(* ===== verification/Api.v ===== *)
(** * The options and the accessors (src/lib.rs)

    The setters of the two builders, what a writer, a reader, a message and a batch say of
    themselves, and the texts of the errors the crate defines. *)

From Stdlib Require Import String.
From S2P Require Import Prelude Bytes Effects Region Channel V4 Names Segment Helper Prefault Writer MapAhead Reader.

#[local] Open Scope string_scope.
#[local] Open Scope Z_scope.

(** ** [WriterBuilder] *)

Definition WriterBuilder_helper (h : HelperSpec) (b : WriterBuilder) : WriterBuilder :=
  MkWriterBuilder (wb_path b) (wb_region_size b) (wb_file_roll_size b) (wb_mtu b) (wb_keep_files b) (wb_channel_name b)
    (wb_base_record_index b) (wb_generation b) (wb_wake_readers b) (Some h) (wb_unmap b).

Definition WriterBuilder_unmap (unmap : Unmap) (b : WriterBuilder) : WriterBuilder :=
  MkWriterBuilder (wb_path b) (wb_region_size b) (wb_file_roll_size b) (wb_mtu b) (wb_keep_files b) (wb_channel_name b)
    (wb_base_record_index b) (wb_generation b) (wb_wake_readers b) (wb_helper b) unmap.

Definition WriterBuilder_wake_readers (wake : bool) (b : WriterBuilder) : WriterBuilder :=
  MkWriterBuilder (wb_path b) (wb_region_size b) (wb_file_roll_size b) (wb_mtu b) (wb_keep_files b) (wb_channel_name b)
    (wb_base_record_index b) (wb_generation b) wake (wb_helper b) (wb_unmap b).

Definition WriterBuilder_generation (generation : Z) (b : WriterBuilder) : WriterBuilder :=
  MkWriterBuilder (wb_path b) (wb_region_size b) (wb_file_roll_size b) (wb_mtu b) (wb_keep_files b) (wb_channel_name b)
    (wb_base_record_index b) generation (wb_wake_readers b) (wb_helper b) (wb_unmap b).

Definition WriterBuilder_base_record_index (base : Z) (b : WriterBuilder) : WriterBuilder :=
  MkWriterBuilder (wb_path b) (wb_region_size b) (wb_file_roll_size b) (wb_mtu b) (wb_keep_files b) (wb_channel_name b)
    base (wb_generation b) (wb_wake_readers b) (wb_helper b) (wb_unmap b).

Definition WriterBuilder_region_size (region_size : Z) (b : WriterBuilder) : WriterBuilder :=
  MkWriterBuilder (wb_path b) region_size (wb_file_roll_size b) (wb_mtu b) (wb_keep_files b) (wb_channel_name b)
    (wb_base_record_index b) (wb_generation b) (wb_wake_readers b) (wb_helper b) (wb_unmap b).

Definition WriterBuilder_file_roll_size (file_roll_size : Z) (b : WriterBuilder) : WriterBuilder :=
  MkWriterBuilder (wb_path b) (wb_region_size b) file_roll_size (wb_mtu b) (wb_keep_files b) (wb_channel_name b)
    (wb_base_record_index b) (wb_generation b) (wb_wake_readers b) (wb_helper b) (wb_unmap b).

Definition WriterBuilder_mtu (mtu : Z) (b : WriterBuilder) : WriterBuilder :=
  MkWriterBuilder (wb_path b) (wb_region_size b) (wb_file_roll_size b) mtu (wb_keep_files b) (wb_channel_name b)
    (wb_base_record_index b) (wb_generation b) (wb_wake_readers b) (wb_helper b) (wb_unmap b).

(** ** [ReaderBuilder] *)

Definition ReaderBuilder_mode (mode : ReaderMode) (b : ReaderBuilder) : ReaderBuilder :=
  MkReaderBuilder (rb_path b) mode (rb_batch_limit b) (rb_expected_generation b) (rb_helper b) (rb_unmap b).

Definition ReaderBuilder_live (b : ReaderBuilder) : ReaderBuilder :=
  MkReaderBuilder (rb_path b) Live (rb_batch_limit b) (rb_expected_generation b) (rb_helper b) (rb_unmap b).

Definition ReaderBuilder_late_join (b : ReaderBuilder) : ReaderBuilder :=
  MkReaderBuilder (rb_path b) LateJoin (rb_batch_limit b) (rb_expected_generation b) (rb_helper b) (rb_unmap b).

Definition ReaderBuilder_start_at (index : Z) (b : ReaderBuilder) : ReaderBuilder :=
  MkReaderBuilder (rb_path b) (At index) (rb_batch_limit b) (rb_expected_generation b) (rb_helper b) (rb_unmap b).

Definition ReaderBuilder_expect_generation (generation : Z) (b : ReaderBuilder) : ReaderBuilder :=
  MkReaderBuilder (rb_path b) (rb_mode b) (rb_batch_limit b) (Some generation) (rb_helper b) (rb_unmap b).

Definition ReaderBuilder_batch_limit (limit : Z) (b : ReaderBuilder) : ReaderBuilder :=
  MkReaderBuilder (rb_path b) (rb_mode b) (Some limit) (rb_expected_generation b) (rb_helper b) (rb_unmap b).

Definition ReaderBuilder_helper (h : HelperSpec) (b : ReaderBuilder) : ReaderBuilder :=
  MkReaderBuilder (rb_path b) (rb_mode b) (rb_batch_limit b) (rb_expected_generation b) (Some h) (rb_unmap b).

Definition ReaderBuilder_unmap (unmap : Unmap) (b : ReaderBuilder) : ReaderBuilder :=
  MkReaderBuilder (rb_path b) (rb_mode b) (rb_batch_limit b) (rb_expected_generation b) (rb_helper b) unmap.

(** ** Accessors *)

Definition Writer_file_sequence (w : Writer) : Z := w_file_sequence w.

Definition Reader_open `{Env} {S} (path : string) (mode : ReaderMode) : M S Reader := open_with path mode None.
Definition Reader_position (r : Reader) : Z := r_position r.
Definition Reader_base_record_index (r : Reader) : Z := base_record_index_cached r.
Definition Reader_generation (r : Reader) : Z := generation_cached r.
Definition Reader_file_sequence (r : Reader) : Z := r_file_sequence r.
Definition Reader_mtu (r : Reader) : Z := mtu_cached r.
Definition Reader_region_size (r : Reader) : Z := region_size_cached r.

Definition MessageRef_len (m : MessageRef) : Z := mr_payload_len m.

(** An owned message is read through the mapping it shares with the reader that gave it. *)
Definition OwnedMessage_header {S} `{Env} (m : OwnedMessage) : M S MessageHeader :=
  load_header (m_mapping (om_region m)) (om_header_offset m).
Definition OwnedMessage_payload {S} `{Env} (m : OwnedMessage) : M S (list Z) :=
  load (m_mapping (om_region m)) (om_header_offset m + HEADER_SLOT) (om_payload_len m).
Definition OwnedMessage_len (m : OwnedMessage) : Z := om_payload_len m.

Definition MessageBatch_is_empty (b : MessageBatch) : bool := match mb_pos b with [] => true | _ => false end.

(** ** The errors' texts *)

Definition GenerationMismatch_fmt (expected found : Z) : string :=
  "channel generation is " +:+ pretty found +:+ " but " +:+ pretty expected +:+
  " was expected (path deleted and recreated?)".

Definition IndexPruned_fmt (index earliest : Z) : string :=
  "record " +:+ pretty index +:+ " has been pruned: the earliest retained record is " +:+ pretty earliest.

Definition StaleSegment_fmt : string := "a newer segment exists; the opened segment is no longer the tail".

Example fmt_mismatch : GenerationMismatch_fmt 7 9 =
  "channel generation is 9 but 7 was expected (path deleted and recreated?)".
Proof. vm_compute. reflexivity. Qed.

Example fmt_pruned : IndexPruned_fmt 3 100 = "record 3 has been pruned: the earliest retained record is 100".
Proof. vm_compute. reflexivity. Qed.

## EXERCISE OBJECTIVE:
Return, with no change at all, every line in the entries above from the line containing "MkReaderBuilder (rb_path b) (rb_mode b) (Some" through the line containing "(** ** Accessors *)".

## OUTPUT OF THE EXERCISE:
  MkReaderBuilder (rb_path b) (rb_mode b) (Some limit) (rb_expected_generation b) (rb_helper b) (rb_unmap b).

Definition ReaderBuilder_helper (h : HelperSpec) (b : ReaderBuilder) : ReaderBuilder :=
  MkReaderBuilder (rb_path b) (rb_mode b) (rb_batch_limit b) (rb_expected_generation b) (Some h) (rb_unmap b).

Definition ReaderBuilder_unmap (unmap : Unmap) (b : ReaderBuilder) : ReaderBuilder :=
  MkReaderBuilder (rb_path b) (rb_mode b) (rb_batch_limit b) (rb_expected_generation b) (rb_helper b) unmap.

(** ** Accessors *)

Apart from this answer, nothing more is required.